Magazine article The Spectator

Letters

Magazine article The Spectator

Letters

Article excerpt

Nothing to fear

Sir: So long as we are not breaking any law, we have nothing to fear from the police being able to access our mobiles ('Licence to snoop', 11 October). They, however, would be committing a crime if they released any information so gleaned to anyone except to the judiciary if we are being accused of a crime.

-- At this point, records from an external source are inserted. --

(** ** The receive loop *)

Definition queueApply (k : EdgeConn) (job : Message) : edge_error + EdgeConn :=
  if ek_applyJobs k is Some _ then inl (EdgeFailed "overlapping identity application")
  else inr (k <| ek_applyJobs := Some job |>).
Definition or_fail (k : EdgeConn) (r : edge_error + EdgeConn) : EdgeConn :=
  match r with inl e => fail_recv k e | inr k => k end.

Definition snapshot_job (protocol : Z) (session : string) (revision : Z) (payload : bytes) : Message :=
  (message "identity_snapshot" "") <| m_CacheProtocol := protocol |> <| m_CacheSessionID := session |>
    <| m_Revision := revision |> <| m_Payload := PBytes payload |>.

(** The first fragment starts a new transfer. *)
Definition begin_chunks (e : EdgeClient) (k : EdgeConn) (m : Message) (chunk : IdentityChunk) : EdgeClient * EdgeConn :=
  if bool_decide (ch_Index chunk = 0)
  then (e <| edc_syncReady := false |>,
        k <| ek_chunkRevision := m_Revision m |> <| ek_chunkTotal := ch_Total chunk |> <| ek_chunkIndex := 0 |>)
  else (e, k).
Definition bad_chunk (k : EdgeConn) (m : Message) (chunk : IdentityChunk) : bool :=
  bool_decide (ch_Total chunk < 1) || negb (bool_decide (ch_Total chunk = ek_chunkTotal k)) ||
  negb (bool_decide (ch_Index chunk = ek_chunkIndex k)) || negb (bool_decide (m_Sequence m = ek_chunkIndex k)) ||
  negb (bool_decide (m_Revision m = ek_chunkRevision k)) || bool_decide (len (ch_Data chunk) = 0) ||
  bool_decide (identityChunkBytes < len (ch_Data chunk)).
Definition recv_chunk (e : EdgeClient) (k : EdgeConn) (m : Message) : EdgeClient * EdgeConn :=
  if bool_decide (ek_identityProtocol k < 3) || negb (bool_decide (m_CacheSessionID m = ek_cacheSessionID k))
  then (e, fail_recv k (EdgeFailed "identity chunk session mismatch"))
  else match m_Payload m with
  | PChunk chunk =>
      if bool_decide (ch_Index chunk = 0) && bool_decide (0 < len (ek_chunkBuffer k))
      then (e, fail_recv k (EdgeFailed "overlapping identity fragments"))
      else
        let '(e, k) := begin_chunks e k m chunk in
        if bad_chunk k m chunk then (e, fail_recv k (EdgeFailed "invalid identity fragment sequence"))
        else
          let k := k <| ek_chunkBuffer := ek_chunkBuffer k ++ ch_Data chunk |> in
          match edge_send k ((message "identity_chunk_ack" (edc_nodeID e)) <| m_CacheSessionID := ek_cacheSessionID k |>
                               <| m_Revision := m_Revision m |> <| m_Sequence := ek_chunkIndex k |>) with
          | inl err => (e, fail_recv k err)
          | inr k =>
              let k := k <| ek_chunkIndex := ek_chunkIndex k + 1 |> in
              if bool_decide (ek_chunkIndex k = ek_chunkTotal k) then
                let job := snapshot_job (ek_identityProtocol k) (ek_cacheSessionID k) (m_Revision m) (ek_chunkBuffer k) in
                let k := k <| ek_chunkBuffer := [] |> in
                (e, or_fail k (queueApply k job))
              else (e, k)
          end
  | _ => (e, fail_recv k EdgeBadJSON)
  end.
(** The report of a job. *)
Lemma phase_report_reset l e js :
  phase l → k_jobs l = ResetJob e :: js → k_committed l = true →
  phase (l <| k_jobs := js |> <| k_committed := false |> <| k_up := k_up l ++ [Cleared e] |>).
Proof.
  intros H Hj Hcm. set (l' := l <| k_jobs := _ |> <| k_committed := _ |> <| k_up := _ |>).
  assert (Hann : announced l = e :: announced l') by (unfold announced, l', awaited; cbn; by rewrite Hj).
  assert (Hups : ∀ m, m ∈ ups l' → m ∈ ups l ∨ m = Cleared e).
  { intros m. unfold ups, l'. cbn. rewrite !elem_of_app, list_elem_of_singleton. tauto. }
  assert (Hna : no_acks l → no_acks l').
  { intros Ha m Hm He. apply Hups in Hm as [Hm| ->]; [by apply Ha|]. cbn in *. congruence. }
  destruct H as [Hc H]. split.
  { keep.
    + intros m [Hm| ->]%Hups; [by apply cm_up0|]. apply cm_announced0. rewrite Hann. left.
    + intros x Hx. apply cm_announced0. rewrite Hann. by right. }
  destruct H as [H|[H|[H|[H|[H|(p & Ht & [H|[H|H]])]]]]]; try (exfalso; destruct H; congruence).
  - do 2 right; left. keep; auto; try done.
    + rewrite Hj in rs_jobs0. by apply Forall_cons in rs_jobs0 as [_ ?].
    + intros [Hx|[Hx _]]; [|done]. apply rs_empty0. apply Hups in Hx as [Hx|Hx]; [by left|right].
      injection Hx as ->. by rewrite Hj.
    + intros Hs Hne. rewrite Hj in rs_last0. specialize (rs_last0 Hs ltac:(done)). by destruct js.
    + rewrite Hann in rs_nodup0. by apply NoDup_cons in rs_nodup0 as [_ ?].
    + rewrite Hann in *. intros x [Hx|[= ->]]%Hups Ha.
      * apply (rs_disjoint0 x Hx). by right.
      * apply NoDup_cons in rs_nodup0 as [Hn _]. done.
  - do 3 right; left. keep; auto. rewrite Hj in cr_jobs0. by apply Forall_cons in cr_jobs0 as [_ ?].
  - exfalso. destruct H. destruct de_jobs0 as [(Hx & _)|(Hx & _)]; congruence.
Qed.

In these difficult times it is reassuring that the police should have every means at their disposal in pursuing those who would do us harm or commit criminal activity.

Adrian Snow

South Cerney, Cirencester

In defence of KP

Sir: Peter Oborne is right that some of Kevin Pietersen's most brilliant innings over the past ten years will stay with cricket lovers for ever ('An excess of spin', 11 October), but wrong that his autobiography, KP, won't. The vivid prose has lifted the lid on what has been said in the dressing room and challenged the adage that what is said there should remain there. As Pietersen puts it, 'There was a story that had to be told'; cutting against the spin, there is also a case to answer. What comes over most clearly is that any enjoyment had gone out of playing for England. Pietersen may best be served by a period of silence on his part, while a new chief executive of the ECB takes up the post. I'm not betting on the silence, but something better must surely emerge for players and cricket lovers alike. The book will stay among my cricket books, alphabetically by author, alongside Oborne's brilliant Basil D'Oliveira (2004) for as long as I have them; to be joined, I hope, by future memoirs of players whose joy at playing for this country is once again palpable and for whom some fun is restored to touring abroad.

Malcolm Watson

Welford, Berkshire

Essex, man!

Sir: I am pleased to report that I have never, while in Scotland, been on the receiving end of the dismal service meted out to Rory Sutherland on his visit there (The Wiki Man, 11 October). Perhaps I don't visit Scotland often enough.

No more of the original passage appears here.